There's nothing special about the materials I used. I only wanted to see if it would work at all. I didn't even break out the card stock and just grabbed some inexpensive 20# white paper from my printer.Materials
· paper (I used plain white 20#, but would try card stock next time)
· clear embossing ink
· red embossing powder (one of my wedding colors)

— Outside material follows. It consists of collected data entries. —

Lemma Diff_describes : describes C snapshot (Diff C snapshot).
Proof.
  pose proof (set_ok_shape_ok _ (store_set _ Hs)) as HsC.
  pose proof (set_ok_shape_ok _ HN) as HsN. split.
  - by apply NoDup_Diff.
  - intros c (Ho & Hn & Hne)%elem_of_Diff; [|done..]. rewrite sameResource_hash, Ho, Hn.
    by apply bool_decide_eq_false_2.
  - intros c (_ & Hn & _)%elem_of_Diff; [|done..]. by left.
  - intros k Hk. assert (hash_of C k = hash_of snapshot k) as E; [|by auto].
    destruct (decide (hash_of C k = hash_of snapshot k)) as [|Hne]; [done|].
    destruct Hk. apply list_elem_of_fmap. exists (mkChange k (Get C k) (Get snapshot k)).
    split; [done|]. by apply elem_of_Diff.
Qed.

Lemma replace_waits k : waits P0 (Diff C snapshot) k → Get snapshot k = None.
Proof.
  pose proof (set_ok_shape_ok _ (store_set _ Hs)) as HsC.
  pose proof (set_ok_shape_ok _ HN) as HsN. intros [(c & Hc & <- & Hn)|[Hp _]].
  - apply elem_of_Diff in Hc as (_ & E & _); [congruence|done..].
  - by apply elem_of_filter in Hp as [? _].
Qed.

Section outcome.
Context (N' : ResourceSet) (cs' : list ResourceChange) (P' : gset ResourceKey).
Context (Hret : retained C snapshot P0 (Diff C snapshot) N' cs' P').

Lemma replace_values k :
  (k ∉ P' → Get N' k = Get snapshot k) ∧ (k ∈ P' → Get snapshot k = None ∧ Get N' k = Get C k).
Proof.
  split.
  - intros Hk. destruct (waits_decision C snapshot P0 (Diff C snapshot) Diff_describes k) as [Hw|Hw].
    + rewrite (replace_waits k Hw). by eapply ret_deleted.
    + by apply (ret_idle _ _ _ _ _ _ _ Hret).
  - intros Hk. destruct (ret_waiting _ _ _ _ _ _ _ Hret k Hk) as [Hw E].
    pose proof (replace_waits k Hw) as Hn. split; [done|].
    rewrite E, Hn. by destruct (Get C k).
Qed.

Lemma replace_change c :
  c ∈ cs' → Hash <$> rc_Old c = hash_of C (rc_Key c) ∧ rc_New c = Get N' (rc_Key c).
Proof.
  pose proof (set_ok_shape_ok _ (store_set _ Hs)) as HsC.
  pose proof (set_ok_shape_ok _ HN) as HsN. intros Hc. split.
  - destruct (ret_old _ _ _ _ _ _ _ Hret c Hc) as [(c0 & Hc0 & <- & <-)|[Hk ->]].
    + apply elem_of_Diff in Hc0 as (-> & _); done.
    + destruct (describes_other _ _ _ Diff_describes _ Hk) as [_ ->]. done.
  - destruct (ret_new _ _ _ _ _ _ _ Hret c Hc) as [|[Hc' ->]]; [done|].
    by apply elem_of_Diff in Hc' as (_ & ? & _).
Qed.

Lemma replace_keys k : k ∈ rc_Key <$> cs' ↔ hash_of C k ≠ hash_of N' k.
Proof.
  split; [|by apply Hret]. intros (c & -> & Hc)%list_elem_of_fmap.
  pose proof (ret_effect _ _ _ _ _ _ _ Hret c Hc) as He.
  destruct (replace_change c Hc) as [Ho Hn].
  rewrite sameResource_hash, Ho, Hn in He. by apply bool_decide_eq_false in He.
Qed.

· a cute swirly vines stamp, about 2x3 inches in size
· an embossing gun
· copper sheet metal (I used 22g in this sample)
· micro torch
· charcoal block or some other surface on which you can anneal metal
· pickling agent
· brass brush
· rolling mill
The first step is to dab on the embossing ink to the stamp, then to make a stamp on the paper. It will basically just look wet where the lines are. If you happened to be exposed to glitter at some time in your life, then applying embossing powder to the stamp impression is much the same process. You dump a bunch on the wet parts, wait a second while you put the open container somewhere safe and flat where you can, then, carefully pick up the paper with the tower of embossing paper and, folding the paper slightly to create a channel, carefully dump the loose embossing powder back into its container. What you will be left with will look something like this:
I'm going to explain this as if you stole your embossing supplies from someone else and maybe aren't entirely sure what you're dealing with. If they're your supplies this should all be annoying review. Plug in your embossing gun somewhere nearby, if you haven't already. Place the paper on a heat-safe surface (like your charcoal block or a marble tile). Turn on your embossing gun, which will get really, really hot very quickly, point it at the paper, holding it about an inch away from the embossing powder.

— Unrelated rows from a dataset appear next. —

Lemma Subscribe_index s scope : index_inv s → index_inv (Subscribe s scope).1.
Proof.
  intros Hs. unfold Subscribe. simpl. set (id := (st_nextID s + 1)%N).
  assert (st_subscribers s !! id = None) as Hnew.
  { apply eq_None_not_Some. intros Hsome%(inv_fresh _ Hs). unfold id in Hsome. lia. }
  split; simpl.
  - apply indexed_fresh; [apply Hs|done|]. intros k. unfold watches, demands. simpl. apply not_elem_of_empty.
  - apply indexed_fresh; [apply Hs|done|]. intros k [Hin _]. by apply not_elem_of_empty in Hin.
  - apply indexed_fresh; [apply Hs|done|]. intros k. unfold watches, demands. simpl. apply not_elem_of_empty.
  - intros id' sub n. rewrite lookup_insert_Some. intros [[_ <-]|[_ Hsub]] Hn.
    + unfold demands in Hn. simpl in Hn. by apply not_elem_of_empty in Hn.
    + by eapply (inv_names _ Hs).
  - intros id'. destruct (decide (id' = id)) as [->|Hne]; [done|].
    rewrite lookup_insert_ne by done. intros ?%(inv_fresh _ Hs). unfold id. lia.
  - apply Hs.
Qed.

Lemma cancelSubscription_index s id : index_inv s → index_inv (cancelSubscription s id).
Proof.
  intros Hs. unfold cancelSubscription.
  destruct (st_subscribers s !! id) as [sub|] eqn:Hsub.
  - pose proof (inv_tight _ Hs) as (Ht1 & Ht2 & Ht3). split; simpl.
    + eapply indexed_delete; [apply Hs|]. intros t id'.
      rewrite elem_of_dropIDs, elem_of_elements, (inv_byType _ Hs t id'). unfold watches.
      split; [|naive_solver]. intros [(sub' & Hsub' & Hin) Hn].
      split; [|eauto]. intros ->. apply Hn. split; [|done]. congruence.
    + eapply indexed_delete; [apply Hs|]. intros w id'. case_decide as Hw.
      * rewrite elem_of_dropID, (inv_byWorkload _ Hs w id'). unfold serves.
        split; [|naive_solver]. intros [(sub' & Hsub' & Hin & E) Hn].
        split; [|eauto]. intros ->. apply Hn. split; [congruence|done].
      * rewrite (inv_byWorkload _ Hs w id'). unfold serves. split; [|naive_solver].
        intros (sub' & Hsub' & Hin & E). split; [|eauto]. intros ->. congruence.
    + eapply indexed_delete; [apply Hs|]. intros n id'.
      rewrite elem_of_dropIDs, elem_of_elements, (inv_byName _ Hs n id'). unfold demands.
      split; [|naive_solver]. intros [(sub' & Hsub' & Hin) Hn].
      split; [|eauto]. intros ->. apply Hn. split; [|done]. congruence.
    + intros id' sub' n [_ Hsub']%lookup_delete_Some. by eapply (inv_names _ Hs).
    + intros id' [sub' [_ Hsub']%lookup_delete_Some]. eapply (inv_fresh _ Hs). eauto.
    + split_and!.
      * apply tight_foldl; [|done]. intros. by apply tight_dropID.
      * case_decide; [by apply tight_dropID|done].
      * apply tight_foldl; [|done]. intros. by apply tight_dropID.
  - rewrite (delete_id (st_subscribers s) id Hsub). destruct s. apply Hs.
Qed.

(** ** Watching *)

(** Dropping the names that go and adding those that come *)
Lemma elem_of_renamed (m : gmap string (gset N)) id (old next : gset string) n id' :
  (id ∈ ids m n ↔ n ∈ old) →
  id' ∈ ids (foldl (λ m n, addID m n id) (foldl (λ m n, dropID m n id) m (elements (old ∖ next)))
               (elements (next ∖ old))) n
  ↔ (id' ≠ id ∧ id' ∈ ids m n) ∨ (id' = id ∧ n ∈ next).
Proof.
  intros Hid. rewrite elem_of_addIDs, elem_of_dropIDs, !elem_of_elements, !elem_of_difference.
  destruct (decide (id' = id)) as [->|Hne]; [|tauto].
  destruct (decide (n ∈ old)), (decide (n ∈ next)); tauto.
Qed.

Lemma indexed_self subs f index id sub k :
  indexed subs f index → subs !! id = Some sub → id ∈ ids index k ↔ f sub k.
Proof. intros Hi Hs. rewrite (Hi k id). naive_solver. Qed.

Section watch.
Context (s : Store) (id : N) (sub : subscriber) (typeURL : string) (names : list string).
Context (Hs : index_inv s) (Hsub : st_subscribers s !! id = Some sub).

Lemma watch_byType k id' :
  id' ∈ ids (if bool_decide (typeURL ∈ sub_types sub) then st_byType s
             else addID (st_byType s) typeURL id) k
  ↔ (id' ≠ id ∧ id' ∈ ids (st_byType s) k) ∨ (id' = id ∧ k ∈ ({[typeURL]} ∪ sub_types sub)).
Proof.
  pose proof (indexed_self _ _ _ _ _ k (inv_byType _ Hs) Hsub) as Hself.
  unfold watches in Hself. rewrite elem_of_union, elem_of_singleton. case_bool_decide.
  - destruct (decide (id' = id)) as [->|]; [|tauto]. rewrite Hself.
    split; [tauto|]. intros [[[] _]|[_ [->|?]]]; done.
  - rewrite elem_of_addID. destruct (decide (id' = id)) as [->|]; [|tauto]. rewrite Hself. tauto.
Qed.

Lemma watch_byWorkload k id' :
  id' ∈ ids (if bool_decide (typeURL ∈ sub_types sub) || negb (bool_decide (typeURL = SandboxType))
             then st_sandboxByWorkload s
             else addID (st_sandboxByWorkload s) (sub_sandboxWorkload sub) id) k
  ↔ (id' ≠ id ∧ id' ∈ ids (st_sandboxByWorkload s) k)
    ∨ (id' = id ∧ SandboxType ∈ ({[typeURL]} ∪ sub_types sub) ∧ sub_sandboxWorkload sub = k).
Proof.
  pose proof (indexed_self _ _ _ _ _ k (inv_byWorkload _ Hs) Hsub) as Hself.
  unfold serves in Hself. rewrite elem_of_union, elem_of_singleton.
  do 2 case_bool_decide; simpl; rewrite ?elem_of_addID;
    (destruct (decide (id' = id)) as [->|]; [rewrite Hself|tauto]); subst; intuition congruence.
Qed.

(** The names and their index, when [touched] or not *)
Lemma watch_byName (touched : bool) (o : gset string * gmap string (gset N)) n :
  (touched = true → typeURL = SandboxType) →
  o = (if touched then (list_to_set names, foldl (λ m n, addID m n id)
         (foldl (λ m n, dropID m n id) (st_sandboxByName s)
            (elements (sub_sandboxNames sub ∖ list_to_set names)))
         (elements (list_to_set names ∖ sub_sandboxNames sub)))
       else (sub_sandboxNames sub, st_sandboxByName s)) →
  (∀ id', id' ∈ ids o.2 n ↔ (id' ≠ id ∧ id' ∈ ids (st_sandboxByName s) n) ∨ (id' = id ∧ n ∈ o.1))
  ∧ tight o.2 ∧ (n ∈ o.1 → SandboxType ∈ ({[typeURL]} ∪ sub_types sub)).
Proof.
  intros Htouched ->. pose proof (indexed_self _ _ _ _ _ n (inv_byName _ Hs) Hsub) as Hself.
  unfold demands in Hself. pose proof (inv_tight _ Hs) as (_ & _ & Ht).
  destruct touched; simpl; split_and!.
  - intros id'. by apply elem_of_renamed.
  - apply tight_foldl; [intros; by apply tight_addID|].
    apply tight_foldl; [intros; by apply tight_dropID|done].
  - intros _. rewrite Htouched by done. by apply elem_of_union_l, elem_of_singleton.
  - intros id'. destruct (decide (id' = id)) as [->|]; tauto.
  - done.
  - intros Hn. apply elem_of_union_r. by eapply (inv_names _ Hs).
Qed.
End watch.

Lemma Watch_index s id typeURL names : index_inv s → index_inv (Watch s id typeURL names).
Proof.
  intros Hs. unfold Watch. destruct (st_subscribers s !! id) as [sub|] eqn:Hsub; [|done].
  pose proof (inv_tight _ Hs) as (Ht1 & Ht2 & _).
  set (touched := bool_decide (typeURL = SandboxType) && _ && _).
  assert (touched = true → typeURL = SandboxType) as Htouched.
  { unfold touched. rewrite !andb_true_iff, !bool_decide_eq_true. tauto. }
  pose proof (λ o n, watch_byName s id sub typeURL names Hs Hsub touched o n Htouched) as Hnm.
  destruct (if touched then _ else _) as [sandboxNames byName] eqn:Ho.
  specialize (λ n, Hnm _ n eq_refl). simpl in Hnm. split; simpl.
  - apply (indexed_insert _ _ (st_byType s)); [apply Hs|]. by apply watch_byType.
  - apply (indexed_insert _ _ (st_sandboxByWorkload s)); [apply Hs|]. by apply watch_byWorkload.
  - apply (indexed_insert _ _ (st_sandboxByName s)); [apply Hs|]. intros n. apply (Hnm n).
  - intros id' sub' n [[_ <-]|[_ Hsub']]%lookup_insert_Some Hn.
    + by apply (Hnm n).
    + by eapply (inv_names _ Hs).
  - intros id' [sub' [[<- _]|[_ Hsub']]%lookup_insert_Some]; eapply (inv_fresh _ Hs); eauto.
  - split_and!.
    + destruct (bool_decide (typeURL ∈ sub_types sub)); [done|by apply tight_addID].
    + destruct (bool_decide (typeURL ∈ sub_types sub) || _); [done|by apply tight_addID].
    + apply (Hnm "").
Qed.

(** ** Changes of mailboxes only *)

Definition same_interests (a b : subscriber) : Prop :=
  sub_types a = sub_types b ∧ sub_sandboxWorkload a = sub_sandboxWorkload b
  ∧ sub_sandboxNames a = sub_sandboxNames b.

(** The subscribers keep their identifiers and interests. *)
Definition same_subscribers (subs subs' : gmap N subscriber) : Prop :=
  ∀ id, match subs !! id, subs' !! id with
        | Some a, Some b => same_interests a b
        | None, None => True
        | _, _ => False
        end.

#[export] Instance same_interests_equivalence : Equivalence same_interests.
Proof.
  unfold same_interests. split; [done|intros a b; naive_solver|].
  intros a b c (-> & -> & ->) (-> & -> & ->). done.
Qed.

#[export] Instance same_subscribers_equivalence : Equivalence same_subscribers.
Proof.
  split.
  - intros subs id. by destruct (subs !! id).
  - intros a b Hab id. specialize (Hab id). destruct (a !! id), (b !! id); try done.
  - intros a b c Hab Hbc id. specialize (Hab id). specialize (Hbc id).
    destruct (a !! id), (b !! id), (c !! id); try done. by etrans.
Qed.

Lemma same_subscribers_insert subs id sub sub' :
  subs !! id = Some sub → same_interests sub sub' → same_subscribers subs (<[id := sub']> subs).
Proof.
  intros Hsub Hsame id'. destruct (decide (id' = id)) as [->|Hne].
  - by rewrite Hsub, lookup_insert_eq.
  - rewrite lookup_insert_ne by done. by destruct (subs !! id').
Qed.

Lemma indexed_same subs subs' f index :
  (∀ a b k, same_interests a b → f a k ↔ f b k) →
  same_subscribers subs subs' → indexed subs f index → indexed subs' f index.
Proof.
  intros Hf Hsame Hi k id. rewrite (Hi k id). specialize (Hsame id).
  destruct (subs !! id) as [a|], (subs' !! id) as [b|]; try done.
  split; intros (? & [= <-] & Hk); eexists; (split; [done|]); by eapply Hf.
Qed.

Lemma index_inv_same s s' :
  same_subscribers (st_subscribers s) (st_subscribers s') →
  st_byType s' = st_byType s → st_sandboxByWorkload s' = st_sandboxByWorkload s →
  st_sandboxByName s' = st_sandboxByName s → st_nextID s' = st_nextID s →
  index_inv s → index_inv s'.
Proof.
  intros Hsame H1 H2 H3 H4 Hs. split; rewrite ?H1, ?H2, ?H3, ?H4.
  - eapply indexed_same; [|done|apply Hs]. unfold watches. by intros a b k (-> & _).
  - eapply indexed_same; [|done|apply Hs]. unfold serves. by intros a b k (-> & -> & _).
  - eapply indexed_same; [|done|apply Hs]. unfold demands. by intros a b k (_ & _ & ->).
  - intros id sub n Hsub Hn. specialize (Hsame id). rewrite Hsub in Hsame.
    destruct (st_subscribers s !! id) as [a|] eqn:Ha; [|done].
    destruct Hsame as (Ht & _ & Hnm). unfold demands, watches in *. rewrite <-Ht. rewrite <-Hnm in Hn.
    by eapply (inv_names _ Hs).
  - intros id [sub Hsub]. specialize (Hsame id). rewrite Hsub in Hsame.
    destruct (st_subscribers s !! id) as [a|] eqn:Ha; [|done]. apply (inv_fresh _ Hs). eauto.
  - apply Hs.
Qed.

(** ** The subscribers a notice concerns *)

(** An identity concerns the attester's own streams, or all when it has no Sandbox facts. *)
Definition identity_concerns (i : Identity) (sub : subscriber) : Prop :=
  match rf_Sandbox (id_Facts i) with
  | None => True
  | Some f => AttesterWorkloadUID f ≠ "" ∧ AttesterWorkloadUID f = sub_sandboxWorkload sub
  end.

Definition sandbox_concerns (candidates : list Candidate) (sub : subscriber) : Prop :=
  sub_sandboxWorkload sub = ""
  ∨ (∃ c, c ∈ candidates ∧ Name (ca_Key c) ∈ sub_sandboxNames sub)
  ∨ (∃ c i, c ∈ candidates ∧ i ∈ ca_Identities c ∧ identity_concerns i sub).

Definition concerns (u : Update) (sub : subscriber) : Prop :=
  (u_full u = true ∧ u_fullTypes u = ∅)
  ∨ ∃ t, t ∈ sub_types sub ∧ t ∈ u_fullTypes u ∪ u_affectedTypes u
      ∧ (t = SandboxType → FullFor u t = false → sandbox_concerns (Candidates u t) sub).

Like with many soldering projects, you'll move the tip of the gun around the surface covered with powder to get it warm. Once it's all warm you'll start to see some parts get shiny. Generally, at that point, I work slowly around that point, gradually working outward as each part melts and becomes shiny.

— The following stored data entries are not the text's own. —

(* ===== verification/Executions.v ===== *)
(** * Executions: the store over time (src/pkg/xds/store)

    The operations of the store as labelled steps, the invariant every reachable store
    satisfies, and the delivery guarantee: a notice that concerned a subscriber has been
    received by it, or is covered by the one in its mailbox. *)

From S2P Require Import Prelude Identity Resource ResourceIndex ResourceSet SetInvariant SetQueries SetDiff Update Notices Dependencies Store Cascade Publish Commit Subscribers.

(** * Mailboxes: delivery of notices (store.go, notifyLocked)

    A publication reaches every subscriber it concerns exactly once: its mailbox then
    holds the notice, merged with the one it had not yet read. The cache of merged
    notices, keyed by mailbox identifiers, never hands a subscriber another one's merge.
    Along every execution no notice is lost. *)

(** ** One publication *)

(** Two unread notices with the same mailbox identifier are the same notice. *)
Definition mail_ok (subs : gmap N subscriber) (next : N) : Prop :=
  (∀ id sub, subs !! id = Some sub → (sub_mailboxID sub ≤ next)%N)
  ∧ ∀ id1 id2 sub1 sub2 p1 p2,
      subs !! id1 = Some sub1 → subs !! id2 = Some sub2 →
      sub_mailbox sub1 = Some p1 → sub_mailbox sub2 = Some p2 →
      sub_mailboxID sub1 = sub_mailboxID sub2 → p1 = p2.

(** What the mailbox of a subscriber holds after a publication that concerns it *)
Definition delivered (u : Update) (drained : gset N) (id : N) (sub : subscriber) : Update :=
  match sub_mailbox sub with
  | Some p => if decide (id ∈ drained) then u else Merge p u
  | None => u
  end.

Section notify.
Context (subs : gmap N subscriber) (next : N) (u : Update) (drained : gset N).
Context (Hmail : mail_ok subs next).
Local Abbreviation publicationID := (next + 1)%N.

(** The loop after the subscribers [l] have been served *)
Record served (l : list N) (st : notifyState) : Prop := mkServed {
  served_none id : subs !! id = None → no_subscribers st !! id = None;
  served_rest id : id ∉ l → no_subscribers st !! id = subs !! id;
  served_done id sub : id ∈ l → subs !! id = Some sub →
    ∃ mid, no_subscribers st !! id = Some (setMailbox sub (delivered u drained id sub) mid)
      ∧ ((mid = publicationID ∧ delivered u drained id sub = u)
         ∨ no_merged st !! sub_mailboxID sub = Some (delivered u drained id sub, mid));
  served_merged m x xid : no_merged st !! m = Some (x, xid) →
    (publicationID < xid ≤ no_nextMailboxID st)%N
    ∧ ∃ id sub p, subs !! id = Some sub ∧ sub_mailbox sub = Some p ∧ sub_mailboxID sub = m
                  ∧ x = Merge p u;
  served_injective m m' x x' xid :
    no_merged st !! m = Some (x, xid) → no_merged st !! m' = Some (x', xid) → m = m';
  served_next : (publicationID ≤ no_nextMailboxID st)%N
}.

Now that that's all set, you'll want to cut a piece of copper sheet metal about the same size as your stamped design. Again, here I didn't use the thickest metal I had, since I wasn't sure this would work, and used 22 gauge.
To get the best impression possible on the copper sheet you'll need to anneal the metal. ToAnneal copper, place the metal on your annealing surface, like a charcoal block, and heat it with a large bushy flame from a micro torch until it's a homogeneous dull red. Turn off the torch and let the metal cool slightly, then finish by quenching it in water. This process makes the metal softer.
If you've annealed the metal properly then the skin of the metal will have turned black. To make it shiny again you'll want to pickle and clean the surface with a brass brush to make it shiny again.
Once the metal is shiny again, place the paper, embossed side against the metal, and run it through the rolling mill. If you've never seen roll printing, or are wondering how to do it, Rio Grande has a great video that shows you better than I could.
So, how did my sample turn out?
Once it came out of the rolling mill I noticed two things. First, the embossing powder totally stuck in the grooves. I had to use some hot water and the brass brush again to get it all out. Second, the impression was not very deep. However, since I didn't actually pickle and clean this particular sample, once I cleaned up the surface the recesses really stood out and I was, in the end, really happy with the depth of the impression. It's deep enough to give the metal character without being so deep that it affects the way I can use the metal.
So, do you have a rolling mill? If not, is it something you've ever wanted to try? What would you want to do with one? If you have one, have you tried this before? What interesting things have you done with your mill? Would you try this?
Thanks, all, for stopping in! I always appreciate it!